Dataset excerpts
(* ===== verification/SscanfSpec.v ===== *)
(** * The meaning of an input format

    What [vsscanf] stores, as a function of the characters of the format and of the input: the outputs in the order of the arguments, each
    the bytes of one object. *)

From S2P Require Import Prelude Words Strings StringsFacts Vsprintf Sscanf.
#[local] Open Scope Z_scope.
#[local] Open Scope kernel_scope.

(** ** Prefixes *)

Fixpoint take_while (P : Z → bool) (t : list Z) : list Z := match t with c :: t => if P c then c :: take_while P t else [] | [] => [] end.
Fixpoint drop_while (P : Z → bool) (t : list Z) : list Z := match t with c :: t' => if P c then drop_while P t' else t | [] => [] end.

Definition drop_spaces : list Z → list Z := drop_while isspace.
Definition nonspace (c : Z) : bool := negb (isspace c).
Definition in_skip (c : Z) : bool := negb (isspace c) && negb (c =? 37).

(** ** Parts of a directive *)

(** The field width, -1 for none, and the rest. *)
Definition fmt_width (f : list Z) : Z * list Z :=
  match take_while isdigit f with [] => (-1, f) | ds => (s16 (numval 10 ds), drop_while isdigit f) end.

Definition is_qualifier (c : Z) : bool := (c =? 104) || (TOLOWER c =? 108) || (TOLOWER c =? 122).

(** The qualifier, 255 for none, with H for hh and L for ll, and the rest. *)
Definition fmt_qualifier (f : list Z) : Z * list Z :=
  match f with
  | c :: f' =>
      if is_qualifier c then
        match f' with
        | d :: f'' => if c =? d then if c =? 104 then (72, f'') else if c =? 108 then (76, f'') else (c, f') else (c, f')
        | [] => (c, [])
        end
      else (255, f)
  | [] => (255, [])
  end.

(** ** Conversions *)

(** An output: whether it counts, and the bytes. *)
Abbreviation output := (bool * list Z)%type.

(** The most characters that %c takes for a width: at least one, and after the least [s16] the counter starts again from the greatest. *)
Definition chars_max (w : Z) : Z := let w := if w =? -1 then 1 else w in if w =? - 2 ^ 15 then 2 ^ 15 else Z.max 1 w.
(** The most characters that %s takes: a negative width goes all the way down to the least [s16] and on from the greatest. *)
Definition word_max (w : Z) : Z := if w =? -1 then 2 ^ 15 - 1 else w mod 2 ^ 16.

(** The number at the start of [t] and the rest. *)
Definition number_at (sign : bool) (base : Z) (t : list Z) : Z * list Z :=
  let neg := sign && match t with c :: _ => c =? 45 | [] => false end in
  let u := if neg then drop 1 t else t in
  let base := base_of base u in
  let v := numval base (number_digits base u) in
  (if neg then - v else v, drop (length (hex_prefix base u) + length (number_digits base u)) u).

(** A number can start here: a digit of the base, a decimal digit where the prefix decides the base. *)
Definition starts_number (sign : bool) (base : Z) (t : list Z) : bool :=
  let u := match t with c :: u => if sign && (c =? 45) then u else t | [] => [] end in
  match u with c :: _ => is_dig (if base =? 0 then 10 else base) c | [] => false end.

Definition int_size (q : Z) : nat := if q =? 72 then 1 else if q =? 104 then 2 else if q =? 76 then 8 else 4.
Definition is_size_t (q : Z) : bool := (q =? 90) || (q =? 122).

(** The rest of format and input and an output; the end, with the rest of the format and the position; an end without a test for %n. *)
Inductive scan_result := Next (f t : list Z) (o : list output) | Stop (f : list Z) (pos : Z) | Quit.

Section Scan.
(** The length of the input. *)
Context (n : Z).

Definition scan_num (q base : Z) (sign : bool) (f t : list Z) : scan_result :=
  let t := drop_spaces t in
  if starts_number sign base t then
    let '(v, t) := number_at (sign && negb (is_size_t q)) base t in Next f t [(true, int_bytes (int_size q) v)]
  else Stop f (n - alen t).

(** The base and the sign of an integer conversion. *)
Definition int_conv (c : Z) : option (Z * bool) :=
  if c =? 111 then Some (8, false) else if (c =? 120) || (c =? 88) then Some (16, false) else if c =? 105 then Some (0, true) else
  if c =? 100 then Some (10, true) else if c =? 117 then Some (10, false) else None.

Definition scan_conv (w q c : Z) (f t : list Z) : scan_result :=
  if c =? 99 then let k := Z.to_nat (chars_max w) in Next f (drop k t) [(true, take k t)] else
  if c =? 115 then
    let t := drop_spaces t in
    let s := take (Z.to_nat (word_max w)) (take_while nonspace t) in Next f (drop (length s) t) [(true, s ++ [0])] else
  if c =? 110 then Next f t [(false, int_bytes 4 (n - alen t))] else
  match int_conv c with
  | Some (base, sign) => scan_num q base sign f t
  | None => if c =? 37 then match t with 37 :: t => Next f t [] | _ => Quit end else Quit
  end.

(** Behind the percent sign. *)
Definition scan_dir (f t : list Z) : scan_result :=
  if match f with c :: _ => c =? 42 | [] => false end then Next (drop_while in_skip f) (drop_while nonspace t) [] else
  let '(w, f) := fmt_width f in
  let '(q, f) := fmt_qualifier f in
  match f, t with
  | c :: f', _ :: _ => scan_conv w q c f' t
  | _, _ => Stop f (n - alen t)
  end.

(** White space stands for any white space, another character for itself. *)
Definition scan1 (f t : list Z) : scan_result :=
  let sp := match f with c :: _ => isspace c | [] => false end in
  let f := if sp then drop_spaces f else f in
  let t := if sp then drop_spaces t else t in
  match f with
  | [] => Stop [] (n - alen t)
  | c :: f => if c =? 37 then scan_dir f t else
      match t with d :: t' => if c =? d then Next f t' [] else Stop f (n - alen t') | [] => Stop f (n + 1) end
  end.

(** A %n behind the last conversion. *)
Definition trailing (f : list Z) (pos : Z) : list output :=
  match f with c :: d :: _ => if (c =? 37) && (d =? 110) then [(false, int_bytes 4 pos)] else [] | _ => [] end.

(** The outputs; each turn takes a character of the format at least. *)
Fixpoint scan (fuel : nat) (f t : list Z) : list output :=
  match fuel with
  | O => []
  | S fuel =>
      match f, t with
      | _ :: _, _ :: _ =>
          match scan1 f t with
          | Next f t o => o ++ scan fuel f t
          | Stop f pos => trailing f pos
          | Quit => []
          end
      | _, _ => trailing f (n - alen t)
      end
  end.
End Scan.

(** What [sscanf] with the format [f] stores of the input [t]. *)
Definition scanned (f t : list Z) : list output := scan (alen t) (S (length f)) f t.
Definition counted (os : list output) : Z := alen (List.filter fst os).

(** ** The outputs in memory *)

(** The outputs go to the objects the arguments point to, in order. *)
Fixpoint store_outputs (os : list output) (args m : list Z) : option (list Z) :=
  match os with
  | [] => Some m
  | (_, bs) :: os => match args with [] => None | p :: args => m ← arr_write m p bs; store_outputs os args m end
  end.

(** The object of [k] bytes at [p] is in the memory and apart from the string of [l] bytes and its null byte at [s]. *)
Definition apart (m : list Z) (p k s l : Z) : Prop := 0 ≤ p ∧ p + k ≤ alen m ∧ (p + k ≤ s ∨ s + l < p).

(** ** The objects that a format needs *)

(** A %n comes next. *)
Definition at_n (f : list Z) : bool := match f with c :: d :: _ => (c =? 37) && (d =? 110) | _ => false end.

(** The greatest size of what goes to the argument of a conversion that [f] follows.  When a number does not match, a %n directly behind it is
    stored, and it goes to the argument of the number. *)
Definition conv_room (w q c : Z) (f : list Z) : list Z :=
  if c =? 99 then [chars_max w] else if c =? 115 then [word_max w + 1] else if c =? 110 then [4] else
  match int_conv c with Some _ => [let size := Z.of_nat (int_size q) in if at_n f then Z.max 4 size else size] | None => [] end.

(** The sizes of the objects for a format, [None] for one in which an n follows a %% directly. *)
Fixpoint rooms (fuel : nat) (f : list Z) : option (list Z) :=
  match fuel with
  | O => Some []
  | S fuel =>
      match drop_spaces f with
      | [] => Some []
      | c :: f =>
          if c =? 37 then
            if match f with c :: _ => c =? 42 | [] => false end then rooms fuel (drop_while in_skip f) else
            let '(w, f) := fmt_width f in
            let '(q, f) := fmt_qualifier f in
            match f with
            | [] => Some []
            | c :: f =>
                if (c =? 37) && match f with d :: _ => d =? 110 | [] => false end then None else
                l ← rooms fuel f; Some (conv_room w q c f ++ l)
            end
          else rooms fuel f
      end
  end.
Definition format_rooms (f : list Z) : option (list Z) := rooms (S (length f)) f.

WHAT YOU HAVE TO DO: Copy range, inclusive: the line holding "match take_while isdigit" to the line holding "(if neg then". Reproduce exactly those lines of the records above and no others.

EXERCISE SOLUTION:
  match take_while isdigit f with [] => (-1, f) | ds => (s16 (numval 10 ds), drop_while isdigit f) end.

Definition is_qualifier (c : Z) : bool := (c =? 104) || (TOLOWER c =? 108) || (TOLOWER c =? 122).

(** The qualifier, 255 for none, with H for hh and L for ll, and the rest. *)
Definition fmt_qualifier (f : list Z) : Z * list Z :=
  match f with
  | c :: f' =>
      if is_qualifier c then
        match f' with
        | d :: f'' => if c =? d then if c =? 104 then (72, f'') else if c =? 108 then (76, f'') else (c, f') else (c, f')
        | [] => (c, [])
        end
      else (255, f)
  | [] => (255, [])
  end.

(** ** Conversions *)

(** An output: whether it counts, and the bytes. *)
Abbreviation output := (bool * list Z)%type.

(** The most characters that %c takes for a width: at least one, and after the least [s16] the counter starts again from the greatest. *)
Definition chars_max (w : Z) : Z := let w := if w =? -1 then 1 else w in if w =? - 2 ^ 15 then 2 ^ 15 else Z.max 1 w.
(** The most characters that %s takes: a negative width goes all the way down to the least [s16] and on from the greatest. *)
Definition word_max (w : Z) : Z := if w =? -1 then 2 ^ 15 - 1 else w mod 2 ^ 16.

(** The number at the start of [t] and the rest. *)
Definition number_at (sign : bool) (base : Z) (t : list Z) : Z * list Z :=
  let neg := sign && match t with c :: _ => c =? 45 | [] => false end in
  let u := if neg then drop 1 t else t in
  let base := base_of base u in
  let v := numval base (number_digits base u) in
  (if neg then - v else v, drop (length (hex_prefix base u) + length (number_digits base u)) u).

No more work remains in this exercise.